Operator: We will now open the call for questions. Thank you. At this time, I would like to remind everybody that in order to ask a question, please press star followed by the number 1 on your telephone keypad. Our first question comes from the line of Kevin Liu with RBC Capital Markets. Your line is open.
Analyst: Hey, good afternoon, Nicolas and Martin. Thanks for taking the question. Could you talk about what you are hearing from customers in light of the ongoing conflict in the Middle East as it relates to your business, whether that is in USM, spare parts, or lease rates?

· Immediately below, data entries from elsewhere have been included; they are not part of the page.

(* ===== verification/MoveInv.v ===== *)
(** * What the serving mode of the mobility program guarantees

    The table of associations along any run of the loop on a logged network: every
    association drives its candidate manager by a run in the sense of
    [MobilityInv.v], whose history holds nothing but what the server opened from
    packets that the trace shows as received, each with the binding of its source; an
    association counts as moved only after its manager received a signed location
    update and a response with its own token; and the number of completed
    sessions is the number of those that were served after their move. *)

From S2P Require Import Prelude Wire Checksum Codec Crypto SessionMsg Replay SessionCrypto Directional Client Limiter Server Control Mobility MobilityInv Text Loc Udp SessionCli MoveCli MoveIo MoveClient MoveServer.
From stdpp Require Import gmap strings.
#[local] Open Scope Z_scope.
Import R8move R8moveIo R8moveClient R8moveServer.

(** ** What a computation that succeeds ensures

    An assertion is about the trace of the kernel and the state beside it. *)

Definition triple {K S E A} (P : list event → S → Prop) (m : st (K * list event * S) E A)
    (Q : A → list event → S → Prop) : Prop :=
  ∀ x a y, P (snd (fst x)) (snd x) → m x = (Ok a, y) → Q a (snd (fst y)) (snd y).

(** A longer trace does not falsify the assertion. *)
Class Grows {S} (P : list event → S → Prop) : Prop := grows : ∀ t t' s, P t s → P (t ++ t') s.

#[export] Instance grows_and {S} (F : S → Prop) (P : list event → S → Prop) :
  Grows P → Grows (λ t s, F s ∧ P t s).
Proof. intros HP t t' s [? ?]. split; [done|]. by apply HP. Qed.
#[export] Instance grows_true {S} : Grows (λ (_ : list event) (_ : S), True).
Proof. done. Qed.

(** A program over the kernel adds to the trace. *)
Class Appends {K E A} (m : st (K * list event) E A) : Prop := appends :
  ∀ x, ∃ t, snd (snd (m x)) = snd x ++ t.

Section Appends.
Context {K : Type} `{NC : Net K}.
Abbreviation T := (K * list event)%type.

#[export] Instance appends_ret {E A} (a : A) : Appends (mret (M:=st T E) a).
Proof. intros x. exists []. by rewrite app_nil_r. Qed.
#[export] Instance appends_throw {E A} (e : E) : Appends (throw e : st T E A).
Proof. intros x. exists []. by rewrite app_nil_r. Qed.
#[export] Instance appends_lift {E A} (m : outcome E A) : Appends (lift m : st T E A).
Proof. intros x. exists []. by rewrite app_nil_r. Qed.
#[export] Instance appends_ask {E} {A : Set} (c : call A) : Appends (ask c : st T E A).
Proof.
  intros [k t]. unfold ask, net, logged. destruct (@net K NC A c k) as [a k']. by eexists.
Qed.
Lemma appends_bind {E A B} (m : st T E A) (f : A → st T E B) :
  Appends m → (∀ a, Appends (f a)) → Appends (m ≫= f).
Proof.
  intros Hm Hf x. destruct (Hm x) as [t Ht]. unfold mbind, st_bind.
  destruct (m x) as [[a|e|] y]; [|by exists t..]. destruct (Hf a y) as [t' Ht']. exists (t ++ t').
  simpl in Ht. by rewrite Ht', Ht, (assoc_L (++)).
Qed.
Lemma appends_loop {E A B} n (body : A → st T (stop E) (A + B)) a :
  (∀ a, Appends (body a)) → Appends (loop n body a).
Proof.
  intros Hb. revert a. induction n as [|n IH]; intros a; [apply appends_throw|]. simpl.
  apply appends_bind; [apply Hb|]. intros [a'|b]; [apply IH|apply appends_ret].
Qed.
End Appends.

(** Programs made of calls. *)
Ltac appends :=
  repeat first
    [ progress intros | progress cbv zeta | solve [apply _] | simple apply appends_bind
    | simple apply appends_loop | simple apply appends_ret | case_match ].

Section Calls.
Context {K : Type} `{NC : Net K}.
Abbreviation T := (K * list event)%type.

#[export] Instance appends_fail {E A} (e : E) : Appends (fail e : st T (stop E) A).
Proof. unfold fail. appends. Qed.
#[export] Instance appends_lift_err {E F A} (f : E → F) (m : outcome E A) :
  Appends (lift_err (K:=T) f m).
Proof. unfold lift_err. appends. Qed.
#[export] Instance appends_try {A} (m : outcome CliError A) : Appends (try (K:=T) m).
Proof. unfold try. appends. Qed.
#[export] Instance appends_send s p a : Appends (send (K:=T) s p a).
Proof. unfold send. appends. Qed.
#[export] Instance appends_random n : Appends (random (K:=T) n).
Proof. unfold random. appends. Qed.
#[export] Instance appends_nonzero_random n : Appends (nonzero_random (K:=T) n).
Proof. unfold nonzero_random. generalize 4%nat. intros k. induction k; cbn [nonzero_loop]; appends. Qed.
#[export] Instance appends_now_ms {E} t : Appends (now_ms (K:=T) (E:=E) t).
Proof. unfold now_ms. appends. Qed.
#[export] Instance appends_monotonic_ns : Appends (monotonic_ns (K:=T)).
Proof. unfold monotonic_ns. appends. Qed.
#[export] Instance appends_write_all n fd d : Appends (write_all (K:=T) n fd d).
Proof. unfold write_all, write_pass, interrupted. appends. Qed.
#[export] Instance appends_read_exact n fd k : Appends (read_exact (K:=T) n fd k).
Proof. unfold read_exact, read_pass, interrupted. appends. Qed.
#[export] Instance appends_ready n fd : Appends (ready (K:=T) n fd).
Proof. unfold ready. appends. Qed.
#[export] Instance appends_cpu_usage : Appends (cpu_usage (K:=T)).
Proof. unfold cpu_usage. appends. Qed.
#[export] Instance appends_finish_cpu n o before : Appends (finish_cpu (K:=T) n o before).
Proof. unfold finish_cpu, write_cpu. appends. Qed.
#[export] Instance appends_read_stream_plan n o : Appends (read_stream_plan (K:=T) n o).
Proof. unfold read_stream_plan. appends. Qed.
#[export] Instance appends_receive_timeout d c : Appends (receive_timeout (K:=T) d c).
Proof. unfold receive_timeout. appends. Qed.
#[export] Instance appends_receive s d b : Appends (receive (K:=T) s d b).
Proof. unfold receive, set_read_timeout. appends. Qed.
End Calls.

Section Triples.
Context {K S E : Type} `{NC : Net K}.
Implicit Types P : list event → S → Prop.
Abbreviation M := (st (K * list event * S) E).

Lemma triple_ret {A} P (a : A) (Q : A → list event → S → Prop) :
  (∀ t s, P t s → Q a t s) → triple P (mret (M:=M) a) Q.
Proof. intros H x b y Hp [= <- <-]. by apply H. Qed.

Lemma triple_bind {A B} P (m : M A) (f : A → M B) R Q :
  triple P m R → (∀ a, triple (R a) (f a) Q) → triple P (m ≫= f) Q.
Proof. intros Hm Hf x b z Hp (a & y & H1 & H2)%st_bind_Ok. eapply Hf, H2. by eapply Hm. Qed.

Lemma triple_throw {A} P (e : E) (Q : A → list event → S → Prop) : triple P (throw e : M A) Q.
Proof. by intros x a y _ H. Qed.

Lemma triple_lift {A} P (m : outcome E A) : triple P (lift m : M A) (λ a t s, m = Ok a ∧ P t s).
Proof. intros x a y Hp H. unfold lift in H. by injection H as -> <-. Qed.

Lemma triple_result {A E'} P (m : outcome E' A) :
  triple P (result m : M (E' + A)) (λ r t s, P t s ∧ match r with inr a => m = Ok a | inl _ => True end).
Proof.
  intros x a y Hp H. unfold result in H. destruct m; try injection H as <- <-; try done.
Qed.

(** What a call on the kernel gives, and that it keeps what grows. *)
Lemma triple_sysm_result {A} P (m : st (K * list event) E A) `{!Grows P} `{!Appends m} :
  triple P (sysm m) (λ a t s, P t s ∧ ∃ k t0, m (k, t0) = (Ok a, (fst (snd (m (k, t0))), t))).
Proof.
  intros [[k t] s] a y Hp H. unfold sysm, zoom in H. simpl in H.
  destruct (appends (m:=m) (k, t)) as [t' Ht]. destruct (m (k, t)) as [r [k1 t1]] eqn:Hm.
  simpl in Ht. injection H as -> <-. subst t1. simpl. split; [by apply grows|].
  exists k, t. by rewrite Hm.
Qed.

Lemma triple_sysm {A} P (m : st (K * list event) E A) `{!Grows P} `{!Appends m} :
  triple P (sysm m) (λ _, P).
Proof. intros x a y Hp H. by eapply triple_sysm_result in H as [? _]. Qed.

Lemma triple_attempt_sysm {A E'} P (m : st (K * list event) E' A) `{!Grows P} `{!Appends m} :
  triple P (attempt (E:=E') (E':=E) (sysm m)) (λ r t s, P t s ∧
    match r with inr a => ∃ k t0, m (k, t0) = (Ok a, (fst (snd (m (k, t0))), t)) | inl _ => True end).
Proof.
  intros [[k t] s] a y Hp H. unfold attempt, sysm, zoom in H. simpl in H.
  destruct (appends (m:=m) (k, t)) as [t' Ht]. destruct (m (k, t)) as [r [k1 t1]] eqn:Hm.
  simpl in Ht. subst t1. destruct r; try done; injection H as <- <-; simpl; (split; [by apply grows|]); [|done].
  exists k, t. by rewrite Hm.
Qed.

Lemma triple_look P : triple P (look (K:=K * list event) (E:=E)) (λ h t s, h = s ∧ P t s).
Proof. by intros x a y Hp [= <- <-]. Qed.

Lemma triple_assign P (f : S → S) (Q : unit → list event → S → Prop) :
  (∀ t s, P t s → Q () t (f s)) → triple P (assign (K:=K * list event) (E:=E) f) Q.
Proof. intros H x [] y Hp [= <-]. by apply H. Qed.

Lemma triple_mono {A} P P' (m : M A) (Q Q' : A → list event → S → Prop) :
  triple P' m Q' → (∀ t s, P t s → P' t s) → (∀ a t s, Q' a t s → Q a t s) → triple P m Q.
Proof. intros Hm Hp Hq x a y Hx H. eapply Hq, Hm, H. auto. Qed.

Lemma triple_or_else {A B E1} P (m : M (E1 + A)) (d : M B) (k : A → M B) R Q :
  triple P m R → (∀ e, triple (R (inl e)) d Q) → (∀ a, triple (R (inr a)) (k a) Q) → triple P (or_else m d k) Q.
Proof. intros Hm Hd Hk. eapply triple_bind; [exact Hm|]. by intros [e|a]. Qed.

(** Facts that do not depend on the state move out of a precondition. *)
Lemma triple_fact {A} (F : Prop) P (m : M A) Q :
  (F → triple P m Q) → triple (λ t s, F ∧ P t s) m Q.
Proof. intros H x a y [Hf Hp] Hm. by eapply H. Qed.
Lemma triple_fact_r {A} (F : Prop) P (m : M A) Q :
  (F → triple P m Q) → triple (λ t s, P t s ∧ F) m Q.
Proof. intros H x a y [Hp Hf] Hm. by eapply H. Qed.
End Triples.

(** ** The associations *)

Section Associations.
Context `{C : Crypto} `{DA : Build} (o : Options) (local remote : Identity) (selector : bytes).
(** The states of the server that packets met. *)
Context (met : ServerWorld → Prop).

(** A packet of a session that opens to these bytes in a state of the server that it met. *)
Definition opens (id : Z) (packet plain : bytes) : Prop :=
  (∃ h payload, unpack_with_budget packet (budget o) = Ok (h, payload) ∧ Wire.scid h = id) ∧
  ∃ sources destinations now mw preview mw', met mw ∧
    server_preview_data_with_locs packet sources destinations now mw = (Ok preview, mw') ∧
    data_plaintext (snd mw') preview = Ok plain.

(** A control comes from the network: its bytes are what a packet of the session opens to that was
    received, and its carrier is the binding of the address the packet came from. *)
Definition heard (t : list event) (id : Z) (b : ObservedBinding) (plain : bytes) : Prop :=
  ∃ packet endpoint u, (packet, endpoint) ∈ Udp.received t ∧
    binding endpoint selector = Ok u ∧ b = Udp u ∧ opens id packet plain.

(** At some point of its run a manager believed its peer at another locator than that of the
    handshake, on the strength of an update and a response to its own challenge, both received. *)
Definition peer_moved (m : CandidateManager) (secret : bytes) (s0 : State) (y : Sys) : Prop :=
  ∃ x k r, reachable m false s0 x ∧ rtc (mstep m false) x y ∧
    st_peer_loc (sy_state x) ≠ opt_peer_loc o ∧ key_loc k = st_peer_loc (sy_state x) ∧
    signed_update m (sy_history x) k ∧ token_returned m secret (sy_history x) k r.

(** The manager of a session was made by the program for that session and its peer, has run since
    by calls of its interface on controls from the network, and has a reason for having moved. *)
Definition managed (t : list event) (id : Z) (m : CandidateManager) (s : State) (promoted : bool) : Prop :=
  ∃ c b n s0 n' T B,
    new_with_protected_replay_binding c b n = (Ok (m, s0), n') ∧ reachable m false s0 (mkSys s T B []) ∧
    (cf_scid c = id ∧ cf_local c = local ∧ cf_peer c = remote ∧
     cf_local_loc c = old o ∧ cf_peer_loc c = opt_peer_loc o) ∧
    (∀ x, x ∈ hi_received B → heard t id (rc_binding x) (rc_plaintext x)) ∧
    (promoted = true → peer_moved m (cf_candidate_secret c) s0 (mkSys s T B [])).

Record assoc_ok (t : list event) (id : Z) (a : Association) : Prop := {
  ao_post : 0 ≤ as_post a;
  ao_counted : 0 < as_post a → as_promoted a = true;
  ao_binding : ∃ u, as_binding a = Udp u ∧ binding (as_endpoint a) selector = Ok u;
  ao_heard : ∃ packet, (packet, as_endpoint a) ∈ Udp.received t;
  ao_manager : match as_manager a with
               | Some (m, s) => managed t id m s (as_promoted a)
               | None => as_promoted a = false
               end;
}.

(** The sessions that were served often enough after their move. *)
Definition done_ids (m : gmap Z Association) : gset Z :=
  dom (filter (λ p : Z * Association, expected_post_move o ≤ as_post p.2) m).

Record good (t : list event) (m : gmap Z Association) (completed : Z) : Prop := {
  gd_completed : completed = Z.of_nat (size (done_ids m));
  gd_associations id a : m !! id = Some a → assoc_ok t id a;
}.

Definition goodat (id : Z) (a : Association) (t : list event) (m : gmap Z Association) (completed : Z) : Prop :=
  good t m completed ∧ m !! id = Some a.

(** What was received stays received. *)
Lemma received_grows t t' : Udp.received t ⊆ Udp.received (t ++ t').
Proof. rewrite received_app. set_solver. Qed.
Lemma heard_grows t t' id b plain : heard t id b plain → heard (t ++ t') id b plain.
Proof. intros (p & e & u & Hin & ?). exists p, e, u. split; [by apply received_grows|done]. Qed.
Lemma managed_grows t t' id m s promoted : managed t id m s promoted → managed (t ++ t') id m s promoted.
Proof.
  intros (c & b & n & s0 & n' & T & B & ? & ? & ? & ? & ?). exists c, b, n, s0, n', T, B.
  split_and!; eauto using heard_grows; naive_solver.
Qed.
Lemma assoc_ok_grows t t' id a : assoc_ok t id a → assoc_ok (t ++ t') id a.
Proof.
  intros [H1 H2 H3 [p H4] H5]. split; [done..| |].
  - exists p. by apply received_grows.
  - destruct (as_manager a) as [[m s]|]; [|done]. by apply managed_grows.
Qed.
Lemma good_grows t t' m c : good t m c → good (t ++ t') m c.
Proof. intros [H1 H2]. split; [done|]. intros id a Hl. by apply assoc_ok_grows, H2. Qed.
Lemma goodat_grows id a t t' m c : goodat id a t m c → goodat id a (t ++ t') m c.
Proof. intros [H1 H2]. split; [by apply good_grows|done]. Qed.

Nicolas Finazzo: Hi, Kevin. Thanks for the question. We are not really hearing much from our customers at this point, and that is something we ask internally: how is the Middle East situation going to affect us in the short run? We are not seeing it yet. What do we expect? We expect that if this continues for a prolonged period of time and we see airlines park more aircraft, the result will be more aircraft in storage, which would benefit us, and there may eventually be a downturn in the demand for used serviceable material parts. However, as I have said, every quarter this question gets asked: is there enough USM out there to support demand? And the answer is, for the proper amount of USM—I do not mean every part from every engine, but the parts that sell from an airframe or engine—there continues to be more demand than available inventory. Until that eventually equalizes, if a number of airplanes are grounded—certainly during the COVID environment there were enough airplanes on the ground that there was very little requirement for USM because aircraft could be cannibalized for parts, and engines were not going into the shop because engines on wing were being cannibalized to keep other aircraft flying. Over time, if this prolongs, if fuel costs stay high, and that results in a substantial grounding of the fleet, then we expect that will have an impact. But I do not know when that would be. I believe that impact would still be years off unless you had a COVID-type event where a substantial amount of the fleet is grounded. So the short answer is we are not seeing an effect at this point, and based on the type of USM that we sell, we do not expect there to be an effect, certainly not in the short run.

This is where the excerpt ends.